According to the amendment, to respond to new tasks and strengthen financial consumer protection functions, two personnel (one each at grades 5 and 6) will be added to the Financial Consumer Policy Division, and two personnel (one each at grades 5 and 6) will be added to the Corporate Accounting Team to cope with increased workload due to the expansion of external audit targets and to ensure accounting transparency.


Some grade quotas at the FSC were changed to multiple job series. As a result, one grade of “Technical Secretary or Computer Affairs Officer” was eliminated, and one series of “Secretary, Technical Secretary, Administrative Officer, or Computer Affairs Officer” was added. The FSC explained, “This change in some grade quotas was made to efficiently respond to changes in the administrative environment” and “to improve and supplement deficiencies found in the operation of the current system.”


The FCPA’s core is to apply the six major sales regulations (principle of suitability, principle of appropriateness, duty of explanation, prohibition of unfair sales, prohibition of improper solicitation, prohibition of false or exaggerated advertising), which were previously applied only to certain products, to all financial product sales for consumer protection. Violations can result in punitive fines of up to 50% of the product sales amount imposed on financial companies and fines of up to 100 million KRW on the sales staff involved.

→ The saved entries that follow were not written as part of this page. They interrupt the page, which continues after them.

(** ** More on the linear translation *)

(** X7. The position goal of a one-vector [LinearCmd] depends on the
    target alone: two commands with the same [Position] store the same
    [_linearPosition], whatever their durations (NaN included), whatever
    the two devices hold and whatever the power function approximates. *)
Theorem HandleLinearCmd_goal_ignores_duration
    (pow_approx1 pow_approx2 : Q -> Q -> number) (aMsg1 aMsg2 : LinearCmd.t)
    (v1 v2 : VectorSubcommand.t) (this1 this2 : TestDeviceProtocol.t) :
  LinearCmd.Vectors aMsg1 = [v1] ->
  LinearCmd.Vectors aMsg2 = [v2] ->
  VectorSubcommand.Position v1 = VectorSubcommand.Position v2 ->
  _linearPosition (after (HandleLinearCmd pow_approx1 aMsg1 this1))
  = _linearPosition (after (HandleLinearCmd pow_approx2 aMsg2 this2)).
Proof.
  intros Hv1 Hv2 Hp.
  rewrite (DeviceFacts.HandleLinearCmd_one_vector _ _ _ _ Hv1).
  rewrite (DeviceFacts.HandleLinearCmd_one_vector _ _ _ _ Hv2).
  rewrite !DeviceFacts.HandleFleshlightLaunchFW12Cmd_eq.
  cbn [after fst snd _linearPosition set_linearSpeed set_linearPosition
       FleshlightLaunchFW12Cmd.Position].
  rewrite Hp. reflexivity.
Qed.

With this increase, the FSC’s personnel count rose from 217 to 221. Since starting with 155 personnel in March 2008, the FSC has steadily expanded its workforce and reorganized its structure in response to environmental changes. In January last year, seven personnel were added, including dedicated staff for strengthening international financial negotiations, litigation specialists for systematic handling of lawsuits, and personnel for analyzing and utilizing financial public data. In March, the FSC extended the two-year term of four temporary personnel assigned to regulatory exemptions for innovative financial services.

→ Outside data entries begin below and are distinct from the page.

(** X16. [apiFetch] resolves exactly when [fetch] resolved with an ok
    response whose body parses, and then with the parsed body.  A response
    that is not ok always rejects with the error "API request failed"
    carrying the response status; its details are the parsed body, or
    undefined when the body does not parse. *)
Theorem apiFetch_settles_by_response :
  forall (T : Type) (host : Api.Host T) (path : string)
         (options : option Api.RequestInit),
    (forall value,
        Api.apiFetch host path options = Api.Resolved value <->
        exists response,
          Api.fetch host (Api.buildUrl (Api.API_BASE_URL (Api.VITE_API_BASE_URL host)) path)
                    (Api.requestInit (Api.getItem host) options)
          = Api.FetchResolves response /\
          Api.ok response = true /\ Api.json response = Api.BodyJson value) /\
    (forall response,
        Api.fetch host (Api.buildUrl (Api.API_BASE_URL (Api.VITE_API_BASE_URL host)) path)
                  (Api.requestInit (Api.getItem host) options)
        = Api.FetchResolves response ->
        Api.ok response = false ->
        Api.apiFetch host path options
        = Api.RejectedApiError "API request failed" (Api.status response)
            (match Api.json response with
             | Api.BodyJson value => Some value
             | Api.BodyFails _ => None
             end)).
Proof.
  intros T host path options. unfold Api.apiFetch. split.
  - intro value. split.
    + destruct (Api.fetch host _ _) as [response | reason]; [|discriminate].
      destruct (Api.ok response) eqn:Hok; cbn [negb]; [|discriminate].
      destruct (Api.json response) as [v | reason] eqn:Hjson; [|discriminate].
      intro H. injection H as <-. exists response. rewrite Hok, Hjson. auto.
    + intros (response & -> & Hok & Hjson). now rewrite Hok, Hjson.
  - intros response -> Hok. now rewrite Hok.
Qed.

Lemma apiFetch_settles_by_response_witness :
  Api.apiFetch
    (Api.mkHost None (fun _ => Api.StorageNull)
       (fun _ _ => Api.FetchResolves (Api.mkResponse false 401 (Api.BodyFails "no body"))))
    "/api/chat/history" None
  = Api.RejectedApiError (T := unit) "API request failed" 401 None.
Proof.
  apply (proj2 (apiFetch_settles_by_response unit
                  (Api.mkHost None (fun _ => Api.StorageNull)
                     (fun _ _ => Api.FetchResolves
                                   (Api.mkResponse false 401 (Api.BodyFails "no body"))))
                  "/api/chat/history" None)
           (Api.mkResponse false 401 (Api.BodyFails "no body")));
    reflexivity.
Defined.

(** * The chat history page *)

Lemma includes_empty : forall (s : string), Js.includes s EmptyString = true.
Proof. intro s. destruct s; reflexivity. Qed.

Lemma includes_infix : forall (x pre s post : string),
  Js.includes x (pre ++ s ++ post) = true -> Js.includes x s = true.
Proof.
  intros x pre s post H. apply includes_spec in H. destruct H as (a & b & ->).
  apply includes_spec. exists (a ++ pre), (post ++ b).
  now rewrite !string_app_assoc.
Qed.

Lemma matchesSearch_infix : forall (pre s post : string) (item : History.DailySummary),
  History.matchesSearch (pre ++ s ++ post) item = true ->
  History.matchesSearch s item = true.
Proof.
  intros pre s post item. unfold History.matchesSearch.
  rewrite !orb_true_iff, !toLowerCase_app.
  intros [H | H]; [left | right]; eapply includes_infix; eassumption.
Qed.

Lemma filter_narrowed : forall (A : Type) (p q : A -> bool) (l : list A),
  (forall x, p x = true -> q x = true) ->
  filter p l = filter p (filter q l).
Proof.
  intros A p q l Hpq. induction l as [|x l IH]; [reflexivity|].
  cbn [filter]. destruct (p x) eqn:Hp.
  - rewrite (Hpq x Hp). cbn [filter]. rewrite Hp. now f_equal.
  - destruct (q x); [cbn [filter]; now rewrite Hp | exact IH].
Qed.

(** X17. An empty search box filters nothing: every day of the history is
    listed, in the order received. *)
Theorem empty_search_lists_everything :
  forall (st : History.PageState),
    History.search st = EmptyString ->
    History.filteredHistory st = History.historyState st.
Proof.
  intros st Hsearch. unfold History.filteredHistory. rewrite Hsearch.
  induction (History.historyState st) as [|item l IH]; [reflexivity|].
  cbn [filter]. unfold History.matchesSearch at 1.
  cbn [Js.toLowerCase]. rewrite includes_empty. cbn [orb]. now rewrite IH.
Qed.

Lemma empty_search_lists_everything_witness :
  History.filteredHistory
    (History.mkPage [History.mkSummary "d1" "2026-10-31" "A calm day" ["calm"] 4]
                    false false EmptyString)
  = [History.mkSummary "d1" "2026-10-31" "A calm day" ["calm"] 4].
Proof.
  apply (empty_search_lists_everything
           (History.mkPage [History.mkSummary "d1" "2026-10-31" "A calm day" ["calm"] 4]
                           false false EmptyString)).
  reflexivity.
Defined.

(** X18. Typing more never brings a day back.  For summaries and search
    texts of ASCII characters, the days listed for a search text that
    contains an earlier search text are among the days listed for the
    earlier one, in the same order. *)
Theorem longer_search_narrows :
  forall (st : History.PageState) (pre s post : string),
    isAscii (pre ++ s ++ post) = true ->
    (forall item, In item (History.historyState st) ->
                  isAscii (History.summary item) = true) ->
    History.filteredHistory (History.setSearch (pre ++ s ++ post) st)
    = filter (History.matchesSearch (pre ++ s ++ post))
             (History.filteredHistory (History.setSearch s st)).
Proof.
  intros st pre s post _ _. unfold History.filteredHistory, History.setSearch.
  cbn [History.search History.historyState].
  apply filter_narrowed. intros item. apply matchesSearch_infix.
Qed.

Lemma longer_search_narrows_witness :
  History.filteredHistory
    (History.setSearch ("c" ++ "al" ++ "m")
       (History.mkPage [History.mkSummary "d1" "2026-10-31" "A CALM day" ["calm"] 4]
                       false false EmptyString))
  = filter (History.matchesSearch ("c" ++ "al" ++ "m"))
      (History.filteredHistory
         (History.setSearch "al"
            (History.mkPage [History.mkSummary "d1" "2026-10-31" "A CALM day" ["calm"] 4]
                            false false EmptyString))).
Proof.
  apply (longer_search_narrows
           (History.mkPage [History.mkSummary "d1" "2026-10-31" "A CALM day" ["calm"] 4]
                           false false EmptyString) "c" "al" "m").
  - reflexivity.
  - intros item [<- | []]. reflexivity.
Defined.

(** X19. For a summary and a search text of ASCII characters, a day
    matches the search when a stretch of its summary equals the search text
    up to the case of the letters, or its day key contains the search text
    as typed; nothing else matches. *)
Theorem search_matches_summary_or_day :
  forall (search : string) (item : History.DailySummary),
    isAscii (History.summary item) = true ->
    isAscii search = true ->
    (History.matchesSearch search item = true <->
     (exists pre mid post,
         History.summary item = pre ++ mid ++ post /\
         equalIgnoringCase mid search = true) \/
     (exists pre post, History.dayKey item = pre ++ search ++ post)).
Proof.
  intros search item _ _. unfold History.matchesSearch.
  rewrite orb_true_iff, includes_toLowerCase, includes_spec.
  split.
  - intros [(pre & mid & post & Hsum & Hmid) | H]; [left | now right].
    exists pre, mid, post. split; [exact Hsum|].
    now apply equalIgnoringCase_toLowerCase.
  - intros [(pre & mid & post & Hsum & Hmid) | H]; [left | now right].
    exists pre, mid, post. split; [exact Hsum|].
    now apply equalIgnoringCase_toLowerCase.
Qed.

Lemma search_matches_summary_or_day_witness :
  History.matchesSearch "Calm"
    (History.mkSummary "d1" "2026-10-31" "A CALM day" ["calm"] 4) = true.
Proof.
  apply (search_matches_summary_or_day "Calm"
           (History.mkSummary "d1" "2026-10-31" "A CALM day" ["calm"] 4)).
  - reflexivity.
  - reflexivity.
  - left. exists "A ", "CALM", " day". split; reflexivity.
Defined.

(** X20. When [fetchHistory] is over, neither the loading flag nor the
    refreshing flag is left raised and the search text is untouched,
    however the request settled; a resolved request replaces the history
    by the one received, or by the empty list when the body has none, and
    a rejected request leaves the history as it was. *)
Theorem fetchHistory_clears_flags :
  forall (host : Api.Host History.HistoryResponse) (isRefresh : bool)
         (st : History.PageState),
    let st' := History.fetchHistory host isRefresh st in
    History.loading st' = false /\
    History.refreshing st' = false /\
    History.search st' = History.search st /\
    History.historyState st'
    = match Api.apiFetch host "/api/chat/history" None with
      | Api.Resolved res =>
          match History.history res with Some h => h | None => [] end
      | Api.RejectedApiError _ _ _ => History.historyState st
      | Api.Rejected _ => History.historyState st
      end.
Proof.
  intros host isRefresh st. unfold History.fetchHistory.
  destruct (Api.apiFetch host "/api/chat/history" None) as [res | msg code details | reason];
    destruct isRefresh; repeat split.
Qed.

Commercial Banks Also Expand Outside Director Candidate Pool in Consumer Protection
Urgent Issue... Financial Firms and Authorities Restructure Workforce Ahead of the Financial Consumer Protection Act View original image

This measure is also part of organizational restructuring ahead of the FCPA enforcement. There have been many expectations inside and outside the financial sector that disputes between financial companies and consumers will increase due to the FCPA enforcement. It is argued that consumers’ rights are significantly strengthened and the legal framework is insufficient, making initial confusion inevitable. Industry insiders have voiced concerns about the extensive content and insufficient time for frontline staff training.

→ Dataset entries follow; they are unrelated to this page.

(** On a tick that reaches the scan with a previous frame, the caller's
    world is what the callback makes of the estimate. *)
Lemma processFrame_publishes (World : Type)
    (onHandUpdate : option HandData -> World -> World)
    (e : Env) (st : State) (w : World) (width height : Z)
    (prev currentFrame : ImageData) :
  isRunning st = true -> video st = true -> canvas st = Some (width, height) ->
  paused e = false -> ended e = false -> (2 <= readyState e)%Z ->
  hasContext e = true -> capture e = Some currentFrame ->
  prevFrame st = Some prev ->
  snd (processFrame World onHandUpdate e (st, w))
  = onHandUpdate (estimate e width height (scan currentFrame prev width height)) w.
Proof.
  intros Hrun Hv Hc Hp He Hr Hctx Hcap Hprev.
  rewrite (processFrame_ready World onHandUpdate e st w width height currentFrame)
    by assumption.
  rewrite Hprev. reflexivity.
Qed.

(** [handleHandUpdate] on a pointer, the canvas being there. *)
Lemma handleHandUpdate_pointer (cw ch : R) (hand : HandData)
    (store : ParticleSystem.Store) :
  ParticleSystem.handPosition
    (FluidSimulation.handleHandUpdate (Some (cw, ch)) (Some hand) store)
  = Some (ParticleSystem.mkHand
            (Q2R (x hand) * (cw / 320))%R (Q2R (y hand) * (ch / 240))%R
            (isOpen hand)).
Proof. reflexivity. Qed.

End PublishingTick.

(** The theorem for a running 160x120 estimator that saw a black frame and
    now sees a grey one, and an 800x600 canvas whose slot is empty: the
    slot then holds an open hand, and it lies on the canvas. *)
Lemma processFrame_pointer_on_canvas_witness :
  exists h : ParticleSystem.HandPosition,
    ParticleSystem.handPosition
      (snd (HandTracking.processFrame ParticleSystem.Store
              (FluidSimulation.handleHandUpdate (Some (800, 600)%R))
              (HandTracking.mkEnv false false 4 320 240 true (Some Frames.grey))
              (HandTracking.mkState true (Some (160, 120)%Z) (Some Frames.black)
                 true true,
               ParticleSystem.mkStore [] None 0)))
    = Some h /\
    ParticleSystem.isOpen h = true /\
    (0 <= ParticleSystem.hx h <= 800)%R /\ (0 <= ParticleSystem.hy h <= 600)%R.
Proof.
  assert (Hcanvas : forall width height : Z,
            Some (160, 120)%Z = Some (width, height) ->
            (0 < width)%Z /\ (0 < height)%Z)
    by (intros width height E; injection E as <- <-; split; reflexivity).
  pose proof (processFrame_pointer_on_canvas
                (HandTracking.mkEnv false false 4 320 240 true (Some Frames.grey))
                (HandTracking.mkState true (Some (160, 120)%Z) (Some Frames.black)
                   true true)
                800%R 600%R (ParticleSystem.mkStore [] None 0)
                eq_refl eq_refl Hcanvas
                ltac:(lra) ltac:(lra) I) as H.
  destruct (grey_black_estimate
              (HandTracking.mkEnv false false 4 320 240 true (Some Frames.grey)))
    as (qx & qy & E).
  rewrite (processFrame_publishes ParticleSystem.Store
             (FluidSimulation.handleHandUpdate (Some (800, 600)%R))
             (HandTracking.mkEnv false false 4 320 240 true (Some Frames.grey))
             (HandTracking.mkState true (Some (160, 120)%Z) (Some Frames.black)
                true true)
             (ParticleSystem.mkStore [] None 0) 160 120 Frames.black Frames.grey
             eq_refl eq_refl eq_refl eq_refl eq_refl
             (fun G : (2 ?= 4)%Z = Gt => ltac:(discriminate G))
             eq_refl eq_refl eq_refl)
    in H |- *.
  rewrite E in H |- *.
  rewrite handleHandUpdate_pointer in H |- *.
  eexists. split; [reflexivity |].
  split; [reflexivity | exact H].
Defined.

(** ** [initialize] and [stop] *)

Section CameraProperties.
Import HandTracking Camera.

(** X19: a call of [initialize] that fails, the estimator not running,
    does not start the analysis: it is not running, no animation frame is
    requested, canvas and previous frame are as before, loading and active
    are off and an error text is set.  The video element stays in its ref,
    and so does the stream when the failure came after the camera was
    granted, until [stop] clears them. *)
Theorem initialize_failure (o : Outcome) (hk : Hook) :
  isRunning (refs hk) = false -> o <> CameraReady ->
  let hk' := initialize o hk in
  isRunning (refs hk') = false /\
  scheduled (refs hk') = scheduled (refs hk) /\
  canvas (refs hk') = canvas (refs hk) /\
  prevFrame (refs hk') = prevFrame (refs hk) /\
  isLoading hk' = false /\ isActive hk' = false /\ error hk' <> None /\
  video (refs hk') = true /\
  (forall err, o = VideoFailed err -> stream hk' = true) /\
  (forall err, o = StreamRefused err -> stream hk' = stream hk) /\
  stream (stop hk') = false /\ video (refs (stop hk')) = false.
Proof.
  intros Hrun Ho. cbn zeta. unfold initialize, initializeBegin.
  rewrite Hrun.
  destruct o as [err | err |]; [| | contradiction];
    cbn; rewrite ?Hrun; repeat split; try discriminate; auto.
Qed.

(** The theorem for a camera that never delivers a frame. *)
Lemma initialize_failure_witness :
  let hk' := initialize (VideoFailed (Some "Camera timeout"%string)) mounted in
  isRunning (refs hk') = false /\
  scheduled (refs hk') = scheduled (refs mounted) /\
  canvas (refs hk') = canvas (refs mounted) /\
  prevFrame (refs hk') = prevFrame (refs mounted) /\
  isLoading hk' = false /\ isActive hk' = false /\ error hk' <> None /\
  video (refs hk') = true /\
  (forall err, VideoFailed (Some "Camera timeout"%string) = VideoFailed err ->
     stream hk' = true) /\
  (forall err, VideoFailed (Some "Camera timeout"%string) = StreamRefused err ->
     stream hk' = stream mounted) /\
  stream (stop hk') = false /\ video (refs (stop hk')) = false.
Proof.
  apply (initialize_failure (VideoFailed (Some "Camera timeout"%string)) mounted);
    [reflexivity | discriminate].
Defined.

(** X20: [stop] called while [initialize] waits, for the camera or for the
    video, does not end that call: when it resumes it marks the estimator
    running and active and requests an animation frame, although the video
    ref is cleared; from then on every [processFrame] publishes nothing and
    stores no frame.  When [stop] came before the camera was granted, the
    stream is held. *)
Theorem stop_during_initialize (hk : Hook) :
  isRunning (refs hk) = false ->
  let waiting := fst (initializeBegin hk) in
  let early := initializeReady (initializeStream (stop waiting)) in
  let late := initializeReady (stop (initializeStream waiting)) in
  (isRunning (refs early) = true /\ scheduled (refs early) = true /\
   isActive early = true /\ video (refs early) = false /\ stream early = true) /\
  (isRunning (refs late) = true /\ scheduled (refs late) = true /\
   isActive late = true /\ video (refs late) = false /\ stream late = false) /\
  (forall (World : Type) (onHandUpdate : option HandData -> World -> World)
          (e : Env) (w : World),
     processFrame World onHandUpdate e (refs early, w) = (refs early, w) /\
     processFrame World onHandUpdate e (refs late, w) = (refs late, w)).
Proof.
  intro Hrun. cbn zeta. unfold initializeBegin. rewrite Hrun.
  repeat split.
Qed.

(** The theorem for the mounted hook. *)
Lemma stop_during_initialize_witness :
  let waiting := fst (initializeBegin mounted) in
  let early := initializeReady (initializeStream (stop waiting)) in
  let late := initializeReady (stop (initializeStream waiting)) in
  (isRunning (refs early) = true /\ scheduled (refs early) = true /\
   isActive early = true /\ video (refs early) = false /\ stream early = true) /\
  (isRunning (refs late) = true /\ scheduled (refs late) = true /\
   isActive late = true /\ video (refs late) = false /\ stream late = false) /\
  (forall (World : Type) (onHandUpdate : option HandData -> World -> World)
          (e : Env) (w : World),
     processFrame World onHandUpdate e (refs early, w) = (refs early, w) /\
     processFrame World onHandUpdate e (refs late, w) = (refs late, w)).
Proof.
  apply (stop_during_initialize mounted). reflexivity.
Defined.

(** X21: a successful [initialize] with nothing in between sets the refs
    as [initialized] does, and makes the estimator running and active with
    the stream held; a further [initialize] then changes nothing, whatever
    the camera would answer; after [stop] a new [initialize] starts again,
    with no previous frame. *)
Theorem initialize_once (o : Outcome) (hk : Hook) :
  let hk' := initialize CameraReady hk in
  refs hk' = initialized (refs hk) /\
  isRunning (refs hk') = true /\
  (isRunning (refs hk) = false ->
   stream hk' = true /\ isActive hk' = true /\ isLoading hk' = false /\
   error hk' = None) /\
  initialize o hk' = hk' /\
  refs (initialize CameraReady (stop hk'))
  = mkState true (Some (160, 120)%Z) None true true.
Proof.
  cbn zeta. unfold initialize, initializeBegin, initialized.
  destruct (isRunning (refs hk)) eqn:Hrun.
  - rewrite Hrun. repeat split; try discriminate; auto.
  - cbn. repeat split.
Qed.

End CameraProperties.

(** * The landmark-based variant *)

Section LandmarkProperties.
Local Open Scope R_scope.
Import Num LandmarkTracking.

Lemma nth_error_at (lms : list Landmark) (i : nat) (d : Landmark) :
  (i < length lms)%nat -> nth_error lms i = Some (nth i lms d).
Proof. intro H. apply nth_error_nth'. exact H. Qed.

(** X22: with the 21 landmarks of a hand, the four fingers decide whenever
    the thumb cannot change the count across 3: if at least three of the
    tips 8, 12, 16, 20 are above (smaller y than) their bases 5, 9, 13, 17
    the hand is open, and if at most one is, it is not open, whatever the
    thumb landmarks 4 and 2 are. *)
Theorem calculateHandOpenness_fingers_decide (lms : list Landmark) :
  (20 < length lms)%nat ->
  let landmark (i : nat) := nth i lms (mkLandmark 0 0 0) in
  let raised (tip base : nat) :=
    if ltb (y (landmark tip)) (y (landmark base)) then 1%nat else 0%nat in
  let fingers := (raised 8 5 + raised 12 9 + raised 16 13 + raised 20 17)%nat in
  ((3 <= fingers)%nat -> calculateHandOpenness lms = Some true) /\
  ((fingers <= 1)%nat -> calculateHandOpenness lms = Some false).
Proof.
  intros Hlen landmark raised fingers.
  unfold calculateHandOpenness.
  cbn [combine fingerTips fingerBases countExtended].
  rewrite !(fun i H => nth_error_at lms i (mkLandmark 0 0 0) H) by lia.
  subst fingers raised landmark. cbn beta.
  destruct (ltb (y (nth 8 lms _)) (y (nth 5 lms _)));
    destruct (ltb (y (nth 12 lms _)) (y (nth 9 lms _)));
    destruct (ltb (y (nth 16 lms _)) (y (nth 13 lms _)));
    destruct (ltb (y (nth 20 lms _)) (y (nth 17 lms _)));
    destruct (ltb 0.05 (Rabs (x (nth 4 lms _) - x (nth 2 lms _))));
    cbn; split; intro H; try reflexivity; exfalso; lia.
Qed.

Commercial banks have been steadily identifying related candidates through their Outside Director Candidate Recommendation Committees. Shinhan Financial Group had 16 candidates each in the financial and accounting fields early last year but recently reduced both by two to 14. Meanwhile, the number of outside director candidates in the consumer protection field increased from 7 to 10. The proportion of this field in the overall candidate pool also rose by 2.5 percentage points from 6.4% to 8.5%.


KB Financial Group reduced its accounting field outside director candidates from 15 (15.5%) to 11 (3.1%). The consumer protection field was renamed ESG (Environment, Social, Governance) and Consumer Protection, adding two personnel. In the case of Hana Financial Group, while the overall outside director candidate pool decreased, the proportion of legal-related candidates increased from 17.6% to 18.1%.



Commercial banks on the ground are focusing on strengthening the capabilities of frontline personnel in preparation for the FCPA. Woori Bank conducted employee training through its internal knowledge-sharing platform, “WeTube.” NH Nonghyup Bank has also completed training for executives and branch managers.


This content was produced with the assistance of AI translation services.